Mardi dernier, une motion socialiste demandant l'instauration d'un congé paternité de vingt jours pour les fonctionnaires a été déposée au grand conseil. Une vieille marotte de la gauche qui revient à intervalle régulier. En effet, un projet identique a déjà été refusé par le Grand Conseil en 2007. Outre son aspect électoraliste, ce projet vise notamment à « faire de l’État un employeur attrayant », « à renforcer le lien père-enfant » et « l’égalité homme-femme ».

 

Les collaborateurs de l'Etat ont actuellement droit à cinq jours de congé paternité payé. C’est déjà plus du triple de la moyenne de l’économie privée qui est d’environ un jour et demi. On peut s’étonner que la gauche veuille encore rajouter une ligne aux sept pages A4 de congés possibles dans la fonction publique (résultats obtenus en imprimant le site de l’Etat). C’est déjà pas mal pour rendre un employeur attrayant !

 

L’argument de l’égalité  cède à la facilité. Que se passera-t-il à l'issue du congé paternité?
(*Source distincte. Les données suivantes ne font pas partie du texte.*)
(** ** Fresh pages *)

(** The form offers a room only while the store has it as available.  As long
    as every form is filled on a freshly loaded page and the room updates go
    through, a room with an active booking is never offered, and no double
    booking arises whatever the times of day: the double booking above needs
    a page that lists room 101 as available after stay A has occupied it. *)

Lemma loadRooms_offered db formData id :
  room_offered (loadRooms db) formData → Form.room_id formData = Some id →
  ∃ r, Db.rooms db !! id = Some r ∧ Db.r_status r = Db.available.
Proof.
  intros Hoff Hid. destruct (Hoff id Hid) as (room & Hin & <-).
  apply list_elem_of_filter in Hin as [Hav Hin].
  apply list_elem_of_fmap in Hin as ([i r] & -> & Hin).
  apply elem_of_map_to_list in Hin. by exists r.
Qed.
(** * VisionAI-ClipsMaster: hardware kernels, capability detection, memory probe

    A shallow embedding of

    - [src/hardware/pipeline_opt.c]: CPUID feature detection and the
      optimisation level derived from it;
    - [src/hardware/assembly_kernels.cpp]: the optimisation level of the
      build, and the [asm_*] kernels (add, scale, dot product, bitwise
      or/and, matrix product), one branch per instruction set;
    - [src/hardware/simd_kernels.cpp]: the element-wise kernels, one per
      instruction set, the naive and the cache-blocked matrix product
      and their dispatch;
    - [src/probes/memory_probes.c]: the memory threshold probe, its
      static peak across calls, [fast_mem_check], and the readers of
      /proc/self/status and /proc/meminfo;
    - [src/hardware/assembly_kernels.h] and [get_platform_info]: the
      platform and architecture symbols and the platform code;
    - [get_cpu_brand_string] and [get_cpu_features_string] of
      [pipeline_opt.c]: the texts and their static buffers;

    followed by the properties established about them: first those the
    specification states, then further properties of the code.

    Conventions.  A C [int] / [unsigned] / [uint64_t] is a [Z] (or [N]).
    The loop bound [size - W] of the element-wise [asm_*] kernels and of
    [asm_vector_dot] is computed as the 32-bit [int] it is ([int_sub]);
    what is proved about these kernels is stated for the sizes at which
    that subtraction does not overflow.  The other index and size
    expressions (among them the [K - 4] of [asm_matrix_multiply], whose
    arguments are matrix dimensions) are taken in the range where C
    computes them without overflow.  A buffer handed to a kernel
    through a pointer is a total map from element index to element;
    the caller's buffer of [size] elements is the index range
    [0 .. size-1], and the element-wise kernels log every index they
    load or store, so that an access outside that range is visible in
    the log.  Distinct pointer arguments are distinct, non-overlapping
    buffers.  The element type and its arithmetic are a type class,
    instantiated with IEEE-754 binary32 (the C [float]) and with [Z]
    (the C [int], and exact arithmetic).  The Accelerate branches
    ([PLATFORM_MACOS && __APPLE__]) of the [asm_*] kernels call a
    library outside the repository and have no model here. *)

From Stdlib Require Import ZArith NArith List Bool Lia String QArith Qabs.
From Stdlib Require Import Floats.SpecFloat.
From Stdlib Require Import Ascii.
From Stdlib Require DecimalString DecimalZ.
Import ListNotations.

Local Open Scope Z_scope.

(* ===================================================================== *)
(** * Capability detection: [pipeline_opt.c]                             *)
(* ===================================================================== *)

Module PipelineOpt.

(** The four registers filled by one CPUID query. *)
Record regs := mkRegs { eax : Z; ebx : Z; ecx : Z; edx : Z }.

(** The two compile-time variants of every function of the file:
    [#if defined(_MSC_VER)] ... [#else] ... [#endif]. *)
Inductive compiler := MSVC | GNU.

(** The queries the file relies on are not code of this repository; they
    are taken as they are declared: [__get_cpuid] and [__get_cpuid_count]
    of <cpuid.h> return 0 (here [None]) when the leaf is not supported,
    leaving the four variables they were handed as they are, and fill
    all four otherwise; [__cpuid] of <intrin.h> always fills its
    array. *)
Record cpu := mkCpu {
  get_cpuid       : Z -> option regs;
  get_cpuid_count : Z -> Z -> option regs;
  msvc_cpuid      : Z -> regs
}.

(** [if (r & (1 << bit)) features |= flag;] *)
Definition set_if (r bit flag features : Z) : Z :=
  if Z.land r (Z.shiftl 1 bit) =? 0 then features else Z.lor features flag.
Que deviendra l'implication du père au-delà du congé paternité? C'est la vraie question, mais cette question appartient à la sphère privée. Dans tous les cas, on constate que les congés pour prendre soin d'un enfant malade sont demandés par les mères et pratiquement jamais par les pères. L'engagement d'un père comme d'une mère dans l'éducation des enfants ne devrait pas se résumer à un congé de 20 jours pour se donner bonne conscience.

 

Quant à la question du financement, la motion ne s'en préoccupe pas. Et pour cause, il est plus facile à obtenir pour la fonction publique. Si un employeur privé veut offrir ce type de prestations à son personnel, lui et ses employés doivent gagner, par leurs activités, les montants nécessaires. Pas toujours évident vu la concurrence mondiale! Dans le cadre de ce projet, on met simplement une charge de plus sur le dos du contribuable qui n’a, dans la majorité des cas, pas le "privilège" de travailler à l’Etat !

 

Bien sûr, l’économie est favorable à une politique familiale conséquente. Les relations avec le père doivent être prises en compte dans l'éducation de l'enfant, j’en suis convaincue. Mais le congé paternité d'un mois n'est pas une réponse adéquate à cette préoccupation. La flexibilité dans les horaires de travail, des horaires scolaires harmonisés, des temps de vacances compatibles avec les temps de vacances scolaires sont de bien meilleures solutions sur la durée. Le congé paternité d'un mois ne résout pas la question éducative. Il a des coûts importants et ses résultats ne seront pas forcément conformes aux attentes. Abandonnons sans regret cette fausse bonne idée qui prendrait la forme d’un privilège injustifié et injustifiable pesant sur tous les contribuables vaudois.